Capitalism: A Love Story (2009/Overture/Anchor Bay Blu-ray + DVD)
Picture:
B-/C+ Sound: B-/C+ Extras: B Film: B+
Who is
afraid of Michael Moore? Since he
released Roger & Me in 1989, he
has been a controversial figure. His
humor has allowed his opponents in Corporate America and Neo-Conservatives to
more easily attack him and his own financial success has made it hard to argue
against financial success. Moore has not
always been good at rectifying what seems contradictory, yet his films are more
accurate about what they cover than not, but Capitalism: A Love Story (2009) is his boldest film yet and that is
why you may not have heard of it.
For one
thing, the election of President Obama hurt its box office a bit, but what is
different about it from his previous works is that he is less comical and more
personal than ever. There is a more
serious message here than even in his past works and on a personal side, he not
only reconfirms he was Catholic, but places himself explicitly with the Religious
Left in a way he never did before.
Many have
been conned not to even begin to listen to him, in part so they do not have to
be challenged on anything or even have to think, but ignorance is bliss. It is also amazing how confident people are
in what they know when they don’t know as much as they think. Moore
cannot be blamed for this, as this was a preexisting condition that made the
Reagan Presidency and Era possible.
The film
offers as much censored material as anything Moore has ever made, which is reason enough
to see it, even if you can’t stand the man.

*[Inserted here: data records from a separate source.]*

(** * RISE build scripts: a shallow embedding and its verification

    The repository holds two command scripts, [classic/script.py] and
    [rise-reveal/script.py].  Both are sequential file-system orchestration:
    they copy directory trees, rewrite text files and spawn external tools.

    The development has four layers:
    - [Text]: the Python string operations the scripts use
      ([str.splitlines], [str.replace], [re.sub] with an anchored literal,
      the newline handling of text-mode files);
    - [FS]: a file system as a tree of directories and regular files, with the
      [pathlib]/[shutil] operations the scripts call, and a small state and
      exception monad for the scripts' effects;
    - [RiseReveal] and [Classic]: the two scripts, function by function;
    - the theorems: on the text transformations ([Lines], [Anchored],
      [Replace], [Rules]), on the tree and the monad ([Tree], [Step],
      [Names], [Run], [Trees]), on the commands ([Gate], [Ops], [Copies],
      [Clean], [Again], [Endings], [Compile], [Removal], [Failures],
      [Rebuild]), on the command line ([Dispatch]), and on concrete trees
      ([Examples]).

    Conventions.  A file holds bytes; a Python [str] is modelled as the list of
    its characters, restricted to the code points below 256, and the text codec
    is taken to be a single-byte one under which a file's bytes and the
    characters of its text coincide (Latin-1).  Every concrete input used below
    is plain ASCII, on which all ASCII-compatible codecs agree. *)

From Stdlib Require Import Ascii String.
From stdpp Require Import gmap strings list fin_maps.

#[local] Open Scope string_scope.
#[local] Open Scope list_scope.
#[local] Open Scope nat_scope.

(** ** Text *)

Module Text.

Abbreviation text := (list ascii).

(** String literals as texts. *)
Definition txt (s : string) : text := list_ascii_of_string s.

Definition LF : ascii := "010"%char.
Definition CR : ascii := "013"%char.

Definition is_lf (c : ascii) : bool := Ascii.eqb c LF.
Definition is_cr (c : ascii) : bool := Ascii.eqb c CR.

However, the film continues his point that no matter what the system,
raping and pillaging the wealth of a nation is immoral and totally
unacceptable. All his films are about
this, but he goes further than ever talking about this aspect and in some
cases, I wondered what he was waiting for and why some of these points were not
in his previous films.
After a
satirical prologue comparing the rotten side of America to the fall of Rome, he
covers home foreclosures that have become reinforced in near-military fashion
in ways they never were before, which leads to his discussion of the housing
scandal, which leads to some ugly cases of injustice in the name of high
profits (a private detention scandal, air pilots being shafted with the rest of
the nation, blue chip companies buying life insurance policies on employees
secretly so they can make money on them if they die!) and leads us down to a
few weeks before the 2008 Election where Wall Street got $70 Billion whether
there was really a crisis or not.
The
argument the film makes is that Capitalism is like Child Labor, an evil that
can never be regulated and should not exist; one that allows people with money
to do anything (even when people get hurt or killed as a result) they want and
suffer no penalty whatsoever. Instead of
calling such Corporatism Fascism (the former name is the original version of
the latter, as defined by Mussolini) or suggesting the U.S. should be a
Communist country, he instead argues that the reason Capitalism has been so
destructive since the 1980s is in corporations via the Reagan Era and
Reaganomics have been annihilating our manufacturing infrastructure to kill the
middle class, kill living wages and kill democracy.
No matter
what his labels, there is no doubt democracy has been slowly rotted and
fractured since the 1980s, but that conditions are so bad that the recent
financial collapse means “the end of Capitalism as we know it” as he has
said. That the abuses are in the absence
of true representation of the voting people, too few of whom have voted until
recently. I will not give away any more
and some of this you have to see to believe in must-see ways.
Though I
know I was being manipulated at times (choices of music, editing
juxtapositions), that does not change how accurate he is about history or what
has happened. Best of all is a film of
one of Franklin Delano Roosevelt’s speeches, which seems to have been
conveniently ignored and censored for decades, uncovered here in what is the
most important moment in the film. It
epitomizes the one dichotomy that the film inarguably offers: a healthy
democratic by the people/of the people/for the people democracy ala FDR vs. an
unhealthy anti-democratic big money version of America that is not the America
that made the country great to begin with and will not help it in the long
term.
In that, Capitalism: A Love Story is a bold and
challenging enough work that everyone should see above just about anything else
Moore has ever
done.
The 1080p
1.78 X 1 digital High Definition image has some motion blur, but also some very
solid shots, though Moore has to use various sources and some of them are
either analog video or low-def digital video, but it is masterfully edited and
looks better overall than the still-decent, anamorphically enhanced DVD. The Dolby TrueHD 5.1 lossless mix is a mix on
the Blu-ray has its moments of audio dropout and monophonic archival materials,
but is in pretty good shape considering the nature of documentary sound. The Dolby Digital 5.1 mix is a little weaker
on the DVD and not as warm, but is still good considering old Dolby’s limits.
Extras
include Digital Copy for PC & PC portable devices and Harvard Professor Elizabeth Warren on how Wall Street Got Away With
Murder, while both editions feature a teaser and trailer for the film, plus
10 featurettes that cover co-op business thriving, people standing up for the
vulnerable, scholars explaining how bad things are and how they got that way
and the full 1979 speech President Carter gave that likely threw Oil Companies
and Conservatives nuts all running over 80 minutes total.